Find file names with invalid encoding on Linux

I have files copied from Windows computers in ancient times. The filenames contain special characters and they have been messed up somewhere along the way. For example I got a file named 9.5.2 Modelo de aceptaci??n (espa??ol).doc in the folder 9 Garant??a del Estado.

First, I want to find and list these files. Stackexchange tells us how to do that:

LC_ALL=C find . -name '*[! -~]*'

This will find all names that have non-ASCII letters, not only those that are broken. But in my case I have folders where ALL of the names are broken, so I don’t mind.

Second, I want to fix the names. I did it manually, but for future reference, if I ever were to do anything like that again, I might use one of the solutions proposed in this thread on serverfault.com.

Fun with newlines

Use a typewriter lately? No? Well, who cares… except when you encounter stupidities left over from the early days of computing where people were still used to typewriters. Because typewriters had two ways of going to a new line, ASCII knows two ways of representing the newline:

  • LF (line feed, German Zeilenvorschub), represented as Unicode code point 0x0A, ASCII 00001100 and escape character \n
  • CR (carriage return, German Wagenrücklauf), represented as Unicode code point 0x0D, ASCII 00001101 and escape character \r

ASCII was the first-ever invented encoding for representing text in bits. It’s from the 1960s and at the time someone probably thought it is a good idea to have two characters for the concept of a new line. We’d think "who cares about stuff from the 1960s", it’s 2017, right? But unfortunately many later encodings base themselves on ASCII, most notably those from the Unicode family, e.g., the widely used UTF-8. So – thank you, 1960s! /sarcasm

Two characters for a new line would not be too bad if they were used consistently, but that is where the fun begins. Of course they are not! Differnt operating systems use different conventions to mark the end of a line:

  • Linux and Mac OSX use LF
  • Windows uses CR LF
  • (and to make the chaos complete, Mac OS from before version X uses CR)

So have fun reading "plain text" files! /sarcasm

Encoding in Python 2.x

One of the annoying things where I always forget the specifics. So here it is…

Reading a file line-by-line in python and writing it to another file is easy:

input_file = open("input.txt")
outputFile = open("output.txt", "w")
for line in input_file:
   outputFile.write(line + "\n")

But whenever encodings are involved, everything gets complicated. What is the encoding of line? Actually, not really anything, without specification, line is just a Byte-String (type 'str') with no encoding.

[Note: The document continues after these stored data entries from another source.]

Definition js_get (k : string) (v : JsValue) : JsValue :=
  match v with
  | JObj fields => assoc_get k fields
  | _ => JUndefined
  end.

(** [v.length] *)
Definition js_length (v : JsValue) : JsValue :=
  match v with
  | JArr l => JNum (Z.of_nat (List.length l))
  | JStr s => JNum (Z.of_nat (String.length s))
  | _ => js_get "length" v
  end.

(** [obj[k] = x] on a plain object: the property is overwritten where it
    stands, or added last. *)
Fixpoint assoc_set (k : string) (x : JsValue)
    (fields : list (string * JsValue)) : list (string * JsValue) :=
  match fields with
  | [] => [(k, x)]
  | (k', v) :: r =>
      if k' =? k then (k, x) :: r else (k', v) :: assoc_set k x r
  end.

Definition js_set (k : string) (x : JsValue) (v : JsValue) : JsValue :=
  match v with
  | JObj fields => JObj (assoc_set k x fields)
  | _ => v
  end.

Section FurtherHandlers.
Context {odm : Odm}.

(** [Student.findOne({ auth_id: authId })] *)
Definition Student_findOne_auth_id (authId : string) (l : list Student.t)
  : option Student.t :=
  find (fun s => js_eqb (Student.auth_id s) (JStr authId)) l.

(** [auth_id_header] is [req.headers['auth_id']]; no call of the [try]
    block raises. *)
Definition getStudentByAuthId (db : Db.t) (auth_id_header : option string)
  : Response :=
  match auth_id_header with
  | None => json 400 (Message "auth_id header is required")
  | Some authId =>
      if falsy (JStr authId)
      then json 400 (Message "auth_id header is required")
      else
        match Student_findOne_auth_id authId (Db.students db) with
        | None => json 404 (Message "Student not found")
        | Some student =>
            json 200
              (MessageStudent "Student retrieved successfully by auth_id"
                 (Student_populate db populate_student student))
        end
  end.

(** [Student.countDocuments({ is_paid: b })] *)
Definition Student_countDocuments_is_paid (b : bool) (l : list Student.t)
  : nat :=
  List.length (filter (fun s => js_eqb (Student.is_paid s) (JBool b)) l).

(** The response is the status and the JSON body. *)
Definition getStudentSubscriptionStats (db : Db.t) : nat * JsValue :=
  let subscribedCount :=
    Student_countDocuments_is_paid true (Db.students db) in
  let notSubscribedCount :=
    Student_countDocuments_is_paid false (Db.students db) in
  let responseData :=
    JObj [ ("subscribed", JNum (Z.of_nat subscribedCount));
           ("notSubscribed", JNum (Z.of_nat notSubscribedCount)) ] in
  (200%nat,
   JObj [ ("message",
           JStr "Student subscription statistics fetched successfully");
          ("data", responseData) ]).

Definition populate_batch : list PopulateOpt :=
  [ Nested "teacher_id" (PathSelect "user_id" "name email");
    Nested "students" (PathSelect "user_id" "name email");
    PathSelect "subject_id" "subject_name";
    PathSelect "class_id" "className classLevel curriculum" ].

(** [batch.students ? batch.students.length : 0] on the populated
    document. *)
Definition studentcount (batch : JsValue) : JsValue :=
  if truthy (js_get "students" batch)
  then js_length (js_get "students" batch)
  else JNum 0.

(** [id] is [req.params.id]; the response is the status and the JSON
    body. *)
Definition getBatchById (db : Db.t) (id : option string) : nat * JsValue :=
  let attempt : Try (nat * JsValue) :=
    match id with
    | None => ret (400%nat, JObj [("message", JStr "Batch ID is required")])
    | Some id =>
        if falsy (JStr id)
        then ret (400%nat, JObj [("message", JStr "Batch ID is required")])
        else
          o <- orThrow CastError (ObjectId_new (JStr id)) ;;
          match Batch_findById o (Db.batches db) with
          | None => ret (404%nat, JObj [("message", JStr "Batch not found")])
          | Some b =>
              let batch := Batch_populate db populate_batch b in
              let batchObj := js_set "studentcount" (studentcount batch) batch in
              ret (200%nat,
                   JObj [ ("message", JStr "Batch fetched successfully");
                          ("batch", batchObj) ])
          end
    end in
  match attempt with
  | inr r => r
  | inl _ => (500%nat, JObj [("error", JStr "Server error")])
  end.
End FurtherHandlers.

(** ** Vocabulary of the further statements *)

(** [s'] is [s] with the marker [m] added to its [batch_creation] set. *)
Definition marked (m : Marker.t) (s s' : Student.t) : Prop :=
  s' = Student.with_batch_creation (addToSet m (Student.batch_creation s)) s.

(** What a bulk write of the marker [m] over the roster [ids] may do to one
    document: nothing, or, to a document of the roster, add the marker. *)
Definition roster_step (ids : list ObjectId) (m : Marker.t)
    (s s' : Student.t) : Prop :=
  s' = s \/ (In (Student._id s) ids /\ marked m s s').

(** Every marker of [s] is a marker of [s']. *)
Definition markers_kept (s s' : Student.t) : Prop :=
  forall l, Student.batch_creation s = Some l ->
  exists l', Student.batch_creation s' = Some l'
             /\ forall m, In m l -> In m l'.

(** The [updateData] of a request that sets nothing: every property is
    falsy, [is_paid] is [undefined]. *)
Definition sets_nothing (body : UpdateStudentBody.t) : Prop :=
  truthy (UpdateStudentBody.class_id body) = false
  /\ truthy (UpdateStudentBody.auth_id body) = false
  /\ truthy (UpdateStudentBody.student_id body) = false
  /\ truthy (UpdateStudentBody.user_id body) = false
  /\ truthy (UpdateStudentBody.subscribed_Package body) = false
  /\ UpdateStudentBody.is_paid body = JUndefined
  /\ truthy (UpdateStudentBody.subscription_id body) = false
  /\ truthy (UpdateStudentBody.payment_id body) = false
  /\ truthy (UpdateStudentBody.last_online body) = false
  /\ truthy (UpdateStudentBody.phone_number body) = false.


Module Sample2.
(** [Sample.db] with a student whose [is_paid] was never set. *)
Definition erin : Student.t :=
  Student.mk "a00000000000000000000005" (JStr "auth-erin")
    (JOid "5a0000000000000000000005") (JOid "0a0000000000000000000005")
    (JStr "student") JUndefined (JArr []) JUndefined (JOid Sample.gold)
    JUndefined JUndefined JUndefined JUndefined JUndefined JUndefined None.

Definition db : Db.t :=
  Db.with_students (Db.students Sample.db ++ [erin]) Sample.db.

(** A request for a physics batch with the roster of the morning batch. *)
Definition physics_request : CreateBatchBody :=
  mkCreateBatchBody (JStr "Evening physics") JUndefined (JStr Sample.physics)
    (JStr Sample.class9) (JStr Sample.teacher)
    (JArr [JStr Sample.alice_id; JStr Sample.bob_id]) (JStr "2024-10-02")
    (JStr "normal").

(** The batch document of the morning batch. *)
Definition morning_batch : Batch.t :=
  Batch.mk Sample.batch1 (JStr "Morning maths") JUndefined Sample.maths
    Sample.class9 Sample.teacher [Sample.alice_id; Sample.bob_id]
    (JStr "2024-10-01") (JStr "normal").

Because this is usually not what we want, the first step is to convert the read line to Unicode. This is done with the method decode. The method has two parameters. The fist is the encoding that should be used. This is a predefined String value which you can guess it for the more common encodings (or look it up in the documentation). If left out, ASCII is assumed. The second parameter defines how to handle unknown byte patterns. The value 'strict' will abort with UnicodeDecodeError, 'ignore' will leave the character out of the Unicode result, and 'replace' will replace every unknown pattern with U+FFFD. Let’s assume our input file and therefor the line we read from there is in Latin-1. We convert this to Unicode with:

lineUnicode = line.decode('latin-1','strict')

or equivalently

lineUnicode = unicode(line, encoding='latin-1', errors='strict')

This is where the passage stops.